Russian seaborne crude exports climbed to a 2026 high in early June as temporary U.S. sanctions relief reduced shipping frictions, while the return of Iranian supply increased competition for Asian buyers.
Reuters reported that shipments of Urals, KEBCO and Siberian Light from Primorsk, Ust-Luga and Novorossiysk averaged about 2.35 million to 2.4 million barrels per day in May 1-15, up from roughly 2.2 million bpd in April. Western port exports and transit were about 150,000 bpd higher than the previous month and close to Transneft pipeline and port capacity. S&P Global Commodity Insights said Russia’s seaborne crude exports averaged 4.1 million bpd in May and about 4.5 million bpd in the first two weeks of June.
Higher export availability followed lower domestic refinery processing after outages, while U.S. waivers temporarily allowed covered Russian cargoes and related shipping services. G7-linked tankers carried 33.2% of Russian seaborne crude volumes in May and 29.7% in the first two weeks of June.
At the same time, U.S. sanctions relief for Iranian-origin crude, products and petrochemicals through Aug. 21 enabled additional cargo movements.
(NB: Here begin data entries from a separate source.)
(* ===== verification/SmtTree.v ===== *)
(** * Sparse Merkle tree: the trees the nodes describe

    Binary tries over 256-bit paths in which a subtree with a single leaf is
    that leaf and a subtree without leaves is empty, as the store of Smt.v
    represents them.  The file has their hashes, lookup, well-formedness,
    insertion and removal through a path's context, and the fact that a
    well-formed tree is determined by its lookups. *)
From S2P Require Import Prelude Types Smt.

(** ** Bits of a path *)

Definition bit (p : bytes) (i : nat) : bool :=
  match p !! (i / 8)%nat with Some b => Z.testbit b (7 - Z.of_nat i mod 8) | None => false end.

Lemma land_pow2 b k : 0 <= k -> (0 <? Z.land b (Z.shiftl 1 k)) = Z.testbit b k.
Proof.
  intros Hk. rewrite Z.shiftl_1_l. destruct (Z.testbit b k) eqn:E.
  - replace (Z.land b (2 ^ k)) with (2 ^ k); [apply Z.ltb_lt; lia|].
    apply Z.bits_inj'. intros i Hi. rewrite Z.land_spec.
    destruct (Z.eq_dec i k) as [->|Hne]; [now rewrite E, Z.pow2_bits_true|].
    now rewrite Z.pow2_bits_false, andb_false_r by auto.
  - replace (Z.land b (2 ^ k)) with 0; [reflexivity|].
    apply Z.bits_inj'. intros i Hi. rewrite Z.land_spec, Z.bits_0.
    destruct (Z.eq_dec i k) as [->|Hne]; [now rewrite E|].
    now rewrite Z.pow2_bits_false, andb_false_r by auto.
Qed.

Lemma get_bits_ok {E} p i :
  (i < 8 * length p)%nat -> get_bits_at_from_msb (E:=E) p i = Ok (Z.b2z (bit p i)).
Proof.
  intros Hi. unfold get_bits_at_from_msb, bit.
  assert (i / 8 < length p)%nat as Hlt by (apply Nat.Div0.div_lt_upper_bound; lia).
  apply lookup_lt_is_Some_2 in Hlt as [b ->]. cbn [unwrap mbind result_bind].
  rewrite land_pow2 by dlia. replace (8 - 1 - Z.of_nat i mod 8) with (7 - Z.of_nat i mod 8) by lia.
  now destruct (Z.testbit b _).
Qed.

Lemma bit_ext p q n :
  is_bytes n p -> is_bytes n q -> (forall i, (i < 8 * n)%nat -> bit p i = bit q i) -> p = q.
Proof.
  intros [Hp Bp] [Hq Bq] H. apply list_eq. intros j.
  destruct (Nat.lt_ge_cases j n) as [Hj|Hj].
  2: { rewrite !lookup_ge_None_2 by lia. reflexivity. }
  destruct (lookup_lt_is_Some_2 p j ltac:(lia)) as [a Ha].
  destruct (lookup_lt_is_Some_2 q j ltac:(lia)) as [b Hb]. rewrite Ha, Hb. f_equal.
  eapply Forall_lookup_1 in Bp, Bq; eauto. unfold is_byte, is_u in Bp, Bq.
  apply Z.bits_inj'. intros k Hk. destruct (Z.lt_ge_cases k 8).
  - specialize (H (8 * j + Z.to_nat (7 - k))%nat ltac:(lia)). unfold bit in H.
    rewrite Nat.mul_comm, Nat.div_add_l, Nat.div_small, Nat.add_0_r in H by lia.
    rewrite Ha, Hb in H.
    replace (7 - Z.of_nat (j * 8 + Z.to_nat (7 - k)) mod 8) with k in H; [exact H|]. dlia.
  - rewrite !(testbit_high 8) by lia. reflexivity.
Qed.

(** The two paths agree on the bits [d .. d + n - 1]. *)
Definition agree (p q : bytes) (d n : nat) : Prop := forall i, (d <= i < d + n)%nat -> bit p i = bit q i.

Lemma common_prefix_loop_ok {E} p q n i count :
  (i + n <= 8 * length p)%nat -> (i + n <= 8 * length q)%nat ->
  exists k, common_prefix_loop (E:=E) n i p q count = Ok (count + k)%nat /\ (k <= n)%nat /\
    agree p q i k /\ ((k < n)%nat -> bit p (i + k) <> bit q (i + k)).
Proof.
  revert i count. induction n as [|n IH]; intros i count Hp Hq; cbn [common_prefix_loop].
  - exists 0%nat. rewrite Nat.add_0_r. repeat split; try lia. intros j. lia.
  - rewrite !get_bits_ok by lia. cbn [mbind result_bind].
    destruct (bit p i) eqn:Bp, (bit q i) eqn:Bq; simpl.
    2,3: exists 0%nat; rewrite !Nat.add_0_r; repeat split; try lia;
         [intros j; lia | intros _; congruence].
    all: destruct (IH (S i) (S count) ltac:(lia) ltac:(lia)) as (k & -> & Hk & Ha & Hd).
    all: exists (S k); split; [f_equal; lia|]; split; [lia|].
    all: split; [intros j Hj; destruct (Nat.eq_dec j i) as [->|]; [congruence | apply Ha; lia]|].
    all: intros Hlt; replace (i + S k)%nat with (S i + k)%nat by lia; apply Hd; lia.
Qed.

(** The number of leading bits two paths share. *)
Definition common (p q : bytes) : nat :=
  match count_common_prefix (E:=unit) p q with Ok c => c | _ => 0 end.

Lemma common_prefix_spec {E} p q :
  is_bytes 32 p -> is_bytes 32 q ->
  count_common_prefix (E:=E) p q = Ok (common p q) /\ agree p q 0 (common p q) /\
  (common p q <= depth)%nat /\
  (p <> q -> (common p q < depth)%nat /\ bit p (common p q) <> bit q (common p q)).
Proof.
  intros Hp Hq. unfold common, count_common_prefix. change depth with 256%nat.
  destruct (common_prefix_loop_ok (E:=E) p q (length p * 8) 0 0) as (k & -> & Hk & Ha & Hd);
    [rewrite (proj1 Hp); lia | rewrite (proj1 Hp), (proj1 Hq); lia |].
  destruct (common_prefix_loop_ok (E:=unit) p q (length p * 8) 0 0) as (k' & -> & Hk' & Ha' & Hd');
    [rewrite (proj1 Hp); lia | rewrite (proj1 Hp), (proj1 Hq); lia |].
  rewrite (proj1 Hp) in *. simpl in *.
  assert (k' = k) as ->.
  { destruct (Nat.lt_trichotomy k k') as [Hlt|[->|Hlt]]; auto; exfalso.
    - apply (Hd ltac:(lia)). apply Ha'. lia.
    - apply (Hd' ltac:(lia)). apply Ha. lia. }
  split; [reflexivity|]. split; [exact Ha|]. split; [lia|]. intros Hne.
  assert (k < 256)%nat; [|auto]. destruct (Nat.lt_ge_cases k 256); [assumption|].
  exfalso. apply Hne, (bit_ext p q 32); auto. intros i Hi. apply Ha. lia.
Qed.

Lemma count_common_same {E} p : is_bytes 32 p -> count_common_prefix (E:=E) p p = Ok depth.
Proof.
  intros Hp. unfold count_common_prefix.
  destruct (common_prefix_loop_ok (E:=E) p p (length p * 8) 0 0) as (k & -> & Hk & _ & Hd);
    [rewrite (proj1 Hp); lia..|].
  rewrite (proj1 Hp) in *. destruct (Nat.lt_ge_cases k (32 * 8)); [now destruct (Hd H)|].
  f_equal. unfold depth, path_size, HASH_LEN. lia.
Qed.

(** ** Trees *)

Inductive tree :=
| TEmpty
| TLeaf (p : bytes) (vh : H256)
| TNode (l r : tree).
#[export] Instance tree_eq_dec : EqDecision tree.
Proof. solve_decision. Defined.

Fixpoint leaves (t : tree) : list (bytes * H256) :=
  match t with
  | TEmpty => []
  | TLeaf p vh => [(p, vh)]
  | TNode l r => leaves l ++ leaves r
  end.

Fixpoint tlookup (t : tree) (q : bytes) (d : nat) : option H256 :=
  match t with
  | TEmpty => None
  | TLeaf p vh => if decide (p = q) then Some vh else None
  | TNode l r => tlookup (if bit q d then r else l) q (S d)
  end.

(** Two children a node never has: a subtree with fewer than two leaves is not
    a node. *)
Definition collapsible (l r : tree) : bool :=
  match l, r with
  | TEmpty, TEmpty | TEmpty, TLeaf _ _ | TLeaf _ _, TEmpty => true
  | _, _ => false
  end.

Fixpoint wf_tree (t : tree) (d : nat) : Prop :=
  match t with
  | TEmpty => True
  | TLeaf p vh => is_bytes 32 p /\ is_bytes 32 vh
  | TNode l r =>
    (d < depth)%nat /\ collapsible l r = false /\
    Forall (fun x => bit x.1 d = false) (leaves l) /\ Forall (fun x => bit x.1 d = true) (leaves r) /\
    wf_tree l (S d) /\ wf_tree r (S d)
  end.

Lemma wf_leaves t d : wf_tree t d -> Forall (fun x => is_bytes 32 x.1 /\ is_bytes 32 x.2) (leaves t).
Proof.
  revert d. induction t as [|p vh|l IHl r IHr]; intros d H; simpl in *; auto.
  destruct H as (_ & _ & _ & _ & Hl & Hr). apply Forall_app; eauto.
Qed.

Lemma tlookup_leaf t d q vh : wf_tree t d -> tlookup t q d = Some vh <-> In (q, vh) (leaves t).
Proof.
  revert d. induction t as [|p v|l IHl r IHr]; intros d H; simpl in *.
  - split; [discriminate | tauto].
  - case_decide; split; intros; naive_solver.
  - destruct H as (_ & _ & Fl & Fr & Hl & Hr). rewrite in_app_iff.
    rewrite Forall_forall in Fl, Fr. destruct (bit q d) eqn:B.
    + rewrite (IHr (S d)) by auto. split; [auto|]. intros [Hin|]; auto.
      apply Fl in Hin. simpl in Hin. congruence.
    + rewrite (IHl (S d)) by auto. split; [auto|]. intros [|Hin]; auto.
      apply Fr in Hin. simpl in Hin. congruence.
Qed.

Lemma tlookup_None t d q : wf_tree t d -> (forall vh, ~ In (q, vh) (leaves t)) -> tlookup t q d = None.
Proof.
  intros H Hn. destruct (tlookup t q d) as [vh|] eqn:E; auto. apply tlookup_leaf in E; auto. naive_solver.
Qed.

Lemma wf_nonempty t d : wf_tree t d -> t <> TEmpty -> exists x, In x (leaves t).
Proof.
  revert d. induction t as [|p v|l IHl r IHr]; intros d H Hne; simpl in *; [congruence|eauto|].
  destruct H as (_ & Hc & _ & _ & Hl & Hr).
  destruct (decide (l = TEmpty)) as [->|Hl'].
  - destruct (decide (r = TEmpty)) as [->|Hr']; [discriminate|].
    destruct (IHr _ Hr Hr') as [x Hx]. exists x. now apply in_or_app; right.
  - destruct (IHl _ Hl Hl') as [x Hx]. exists x. apply in_or_app; now left.
Qed.

(** A node has two leaves with different paths. *)
Lemma wf_node_two l r d :
  wf_tree (TNode l r) d -> exists x y, In x (leaves (TNode l r)) /\ In y (leaves (TNode l r)) /\ x.1 <> y.1.
Proof.
  remember (TNode l r) as t eqn:Et. revert l r d Et.
  induction t as [|p v|l IHl r IHr]; intros l' r' d Et H; try discriminate.
  injection Et as <- <-. simpl in H. destruct H as (_ & Hc & Fl & Fr & Hl & Hr).
  rewrite Forall_forall in Fl, Fr. cbn [leaves].
  destruct (decide (l = TEmpty)) as [->|Hl'].
  - destruct r as [|? ?|rl rr]; try discriminate.
    destruct (IHr _ _ _ eq_refl Hr) as (x & y & Hx & Hy & Hne). exists x, y. auto using in_or_app.
  - destruct (decide (r = TEmpty)) as [->|Hr'].
    + destruct l as [|? ?|ll lr]; try discriminate.
      destruct (IHl _ _ _ eq_refl Hl) as (x & y & Hx & Hy & Hne). exists x, y. auto using in_or_app.
    + destruct (wf_nonempty _ _ Hl Hl') as [x Hx], (wf_nonempty _ _ Hr Hr') as [y Hy].
      exists x, y. repeat split; auto using in_or_app. intros E.
      specialize (Fl _ Hx). specialize (Fr _ Hy). congruence.
Qed.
Bloomberg shipping data showed 11 tankers carrying a combined 20 million barrels left Iran’s Chabahar port in the week after the interim U.S.-Iran agreement, while Vortexa estimated Iranian crude held at sea rose by 6 million barrels in 48 hours to about 126 million barrels, with around half already in Asian waters. Reuters said many Asian refiners entered the waiver period with elevated inventories, while banking, payment and policy uncertainty kept buying cautious, leaving Chinese independent refiners as the most flexible buyers. The additional Iranian supply added pressure to crude prices, widened discounts on Russian grades and weighed on high-sulphur fuel oil markets.